#### Try it:
Go through the data below and copy each line where the word "connecting" occurs.
***** Task inputs *****
Lemma poll_connected_spec fuel fd ms a k :
  connecting (view k) !! fd = Some a ->
  wp (interrupted fuel) (poll_connected fuel fd ms) (fun ok k' =>
    kept fd (view k) (view k') /\ (ok = true -> connected (view k') !! fd = Some a) /\
    (calm -> 0 <= ms -> time (view k') <= time (view k) + ms * MILLISEC + 2 * slack)) k.
Proof.
  intros Ha. unfold poll_connected. pose proof slack_nonneg. wp_step. apply pollForWrite_spec. intros r k1 Hv1 Hready Ht1.
  assert (Hfail : forall k2, view k2 = view k1 -> kept fd (view k) (view k2) /\ (false = true -> connected (view k2) !! fd = Some a) /\
    (calm -> 0 <= ms -> time (view k2) <= time (view k) + ms * MILLISEC + 2 * slack)).
  { intros k2 ->. split; [by apply kept_eventually|]. split; [done|]. intros Hc Hms. specialize (Ht1 Hc Hms). lia. }
  destruct (Z.ltb_spec r 0); [apply wp_ret; auto|]. destruct (Z.eqb_spec r 0).
  { wp_step. apply wp_set_error. intros k2 Hk2. apply wp_ret. auto. }
  wp_step. unfold getSocketError. apply wp_sys. pose proof (law_so_error fd k1) as Hl. destruct (sys_so_error fd k1) as [o k2].
  destruct Hl as (m & (d & ? & Hv2) & _ & Hconn). destruct Hv1 as (d1 & ? & Hv1).
  assert (Hok : forall ok k3, view k3 = view k2 -> (ok = true -> o = Some 0) -> kept fd (view k) (view k3) /\
    (ok = true -> connected (view k3) !! fd = Some a) /\
    (calm -> 0 <= ms -> time (view k3) <= time (view k) + ms * MILLISEC + 2 * slack)).
  { intros ok k3 -> Ho. rewrite Hv2. split; [|split].
    - rewrite Hv1. split; try done. cbn. lia.
    - intros ->. cbn. apply Hconn; [auto|by rewrite Hv1|]. apply Hready. lia.
    - intros Hc Hms. specialize (Ht1 Hc Hms). cbn. lia. }
  destruct o as [e|]; [|apply wp_ret; by apply Hok]. destruct (Z.eqb_spec e 0) as [->|]; cbn [negb].
  - apply wp_ret. by apply Hok.
  - wp_step. apply wp_set_error. intros k3 Hk3. apply wp_ret. by apply Hok.
Qed.

Lemma wp_time_left E deadline (Q : Z -> K -> Prop) k :
  (forall k' left, soon slack (view k) (view k') -> left = Z.quot (deadline - time (view k')) MILLISEC -> Q left k') ->
  wp E (time_left deadline) Q k.
Proof. intros HQ. unfold time_left. wp_step. apply wp_now. intros k1 Hk1. apply wp_ret. by apply HQ. Qed.

(** The truncated milliseconds left, while there are some. *)
Lemma left_bound d left : left = Z.quot d MILLISEC -> 0 < left -> left * MILLISEC <= d /\ 0 < d.
Proof.
  unfold MILLISEC. intros -> Hl. assert (Hd : 0 < d).
  { destruct (Z_lt_le_dec 0 d); [done|]. pose proof (Z.quot_opp_l d 1000000 ltac:(lia)).
    pose proof (Z.quot_pos (- d) 1000000). lia. }
  split; [|done]. rewrite Z.quot_div_nonneg by lia. pose proof (Z.mul_div_le d 1000000 ltac:(lia)). lia.
Qed.

Lemma connectWithTimeout_spec fuel fd a timeoutMs k :
  wp (interrupted fuel) (connectWithTimeout fuel fd a timeoutMs) (fun ok k' =>
    kept fd (view k) (view k') /\ (ok = true -> connected (view k') !! fd = Some a) /\
    (calm -> fd ∈ nonblocking (view k) -> 0 < timeoutMs < 2 ^ 31 ->
     time (view k') <= time (view k) + timeoutMs * MILLISEC + 4 * slack)) k.
Proof.
  unfold connectWithTimeout. pose proof slack_nonneg as Hslack. wp_step. apply wp_sys.
  pose proof (law_connect fd a k) as Hl. destruct (sys_connect fd a k) as [r k1]. cbv zeta in Hl. destruct Hl as [Hv Hq].
  assert (Hk1 : kept fd (view k) (view k1)).
  { destruct Hv as (d & ? & ->). repeat case_match; split; try done; cbn; lia. }
  assert (Ht1 : fd ∈ nonblocking (view k) -> time (view k1) <= time (view k) + slack).
  { intros Hn. destruct (Hq Hn) as (d & ? & ->). repeat case_match; cbn; lia. }
  assert (Hend : forall ok k2, kept fd (view k1) (view k2) -> (ok = true -> connected (view k2) !! fd = Some a) ->
    (calm -> 0 < timeoutMs < 2 ^ 31 -> time (view k2) <= time (view k1) + timeoutMs * MILLISEC + 3 * slack) ->
    kept fd (view k) (view k2) /\ (ok = true -> connected (view k2) !! fd = Some a) /\
    (calm -> fd ∈ nonblocking (view k) -> 0 < timeoutMs < 2 ^ 31 ->
     time (view k2) <= time (view k) + timeoutMs * MILLISEC + 4 * slack)).
  { intros ok k2 Hk2 Hok Ht2. split; [by etrans|]. split; [done|]. intros Hc Hn Hms. specialize (Ht1 Hn). specialize (Ht2 Hc Hms). lia. }
  destruct (Z.eqb_spec r 0) as [Hr|Hr].
  { apply wp_ret. apply Hend; [done| |unfold MILLISEC; lia]. intros _. destruct Hv as (d & ? & ->). cbn. apply lookup_insert_eq. }
  wp_step. apply wp_gets. unfold isInProgress. destruct (Z.eqb_spec (errno k1) EINPROGRESS); cbn [negb];
    [|apply wp_ret; apply Hend; [done|done|unfold MILLISEC; lia]].
  assert (Ha1 : connecting (view k1) !! fd = Some a) by (destruct Hv as (d & ? & ->); cbn; apply lookup_insert_eq).
  wp_step. unfold deadline_of. destruct (Z.gtb_spec timeoutMs 0) as [Hms|Hms]; wp_step.
  - apply wp_now. intros k2 (d2 & ? & Hv2). wp_step. wp_step. apply wp_time_left. intros k3 left (d3 & ? & Hv3) Hleft.
    assert (Hv13 : eventually (view k1) (view k3)) by (rewrite Hv3, Hv2; etrans; eexists; (split; [|reflexivity]; lia)).
    destruct (Z.leb_spec left 0).
    + wp_step. apply wp_set_error. intros k4 Hk4. apply wp_ret. rewrite Hk4 in *.
      apply Hend; rewrite ?Hk4; [by apply kept_eventually|done|]. intros _ _. rewrite Hv3, Hv2. cbn. unfold MILLISEC. lia.
    + destruct (left_bound _ _ Hleft) as [Hl _]; [lia|].
      assert (left <= timeoutMs) by (rewrite Hv3 in Hl; unfold MILLISEC in Hl; cbn in Hl; lia).
      eapply wp_mono; [apply (poll_connected_spec fuel fd (i32 left) a); by rewrite Hv3, Hv2|].
      intros ok k4 (Hk4 & Hok & Ht4). apply Hend; [etrans; [by apply kept_eventually|done]|done|]. intros Hc Hms'.
      rewrite i32_small in Ht4 by lia. specialize (Ht4 Hc ltac:(lia)). rewrite Hv3, Hv2 in *. cbn [add_time time] in *. lia.
  - eapply wp_mono; [by apply (poll_connected_spec fuel fd (-1) a)|]. intros ok k2 (Hk2 & Hok & _).
    apply Hend; [done|done|lia].
Qed.

Lemma fd_in (fd : Z) (s : gset Z) : fd ∈ ({[fd]} ∪ s : gset Z).
Proof. apply elem_of_union_l. by apply elem_of_singleton. Qed.

Lemma forget_fd (fd : Z) (s : gset Z) : fd ∉ s -> ({[fd]} ∪ s) ∖ {[fd]} = s.
Proof.
  intros Hfd. apply set_eq. intros x. rewrite elem_of_difference, elem_of_union, elem_of_singleton. split; [tauto|].
  intros Hx. split; [by right|]. by intros ->.
Qed.

(** Making a socket and connecting it, as all three functions do it. *)
Lemma attempt_spec {R} fuel family a ms (fail : st K R) (next : Z -> bool -> st K R) Q k :
  (forall k', soon slack (view k) (view k') -> wp (interrupted fuel) fail Q k') ->
  (forall fd ok k', 0 <= fd -> fd ∉ open_fds (view k) -> open_fds (view k') = {[fd]} ∪ open_fds (view k) ->
     address_lists (view k') = address_lists (view k) -> fd ∈ nonblocking (view k') ->
     (ok = true -> connected (view k') !! fd = Some a) -> time (view k) <= time (view k') ->
     (calm -> 0 < ms < 2 ^ 31 -> time (view k') <= time (view k) + ms * MILLISEC + 7 * slack) ->
     wp (interrupted fuel) (next fd ok) Q k') ->
  wp (interrupted fuel)
    (fd <- sys (sys_socket family) ;;
     if fd =? INVALID_SOCKET then fail
     else suppressSigpipe fd ;;; setNonBlocking fd true ;;; ok <- connectWithTimeout fuel fd a ms ;; next fd ok) Q k.
Proof.
  intros Hfail Hnext. wp_step. apply wp_sys. pose proof (law_socket family k) as Hl. destruct (sys_socket family k) as [fd k1].
  destruct (fd =? INVALID_SOCKET); [auto|]. destruct Hl as (Hfd & Hnew & d & ? & Hv1). wp_step. apply wp_ret. wp_step.
  apply setNonBlocking_spec; [rewrite Hv1; apply fd_in|]. intros k2 Ho2 Hl2 Hn2 Ht2. wp_step.
  eapply wp_mono; [apply connectWithTimeout_spec|]. intros ok k3 ([Ho3 Hl3 Hn3 Ht3] & Hok & Hcalm).
  rewrite Hv1 in Ho2, Hl2, Ht2. cbn in Ho2, Hl2, Ht2.
  apply Hnext; try done; [congruence|congruence|rewrite Hn3, Hn2; apply fd_in|lia|].
  intros Hc Hms. specialize (Hcalm Hc ltac:(rewrite Hn2; apply fd_in) Hms). lia.
Qed.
*****
#### Reply to the exercise:
  connecting (view k) !! fd = Some a ->
  assert (Ha1 : connecting (view k1) !! fd = Some a) by (destruct Hv as (d & ? & ->); cbn; apply lookup_insert_eq).
(** Making a socket and connecting it, as all three functions do it. *)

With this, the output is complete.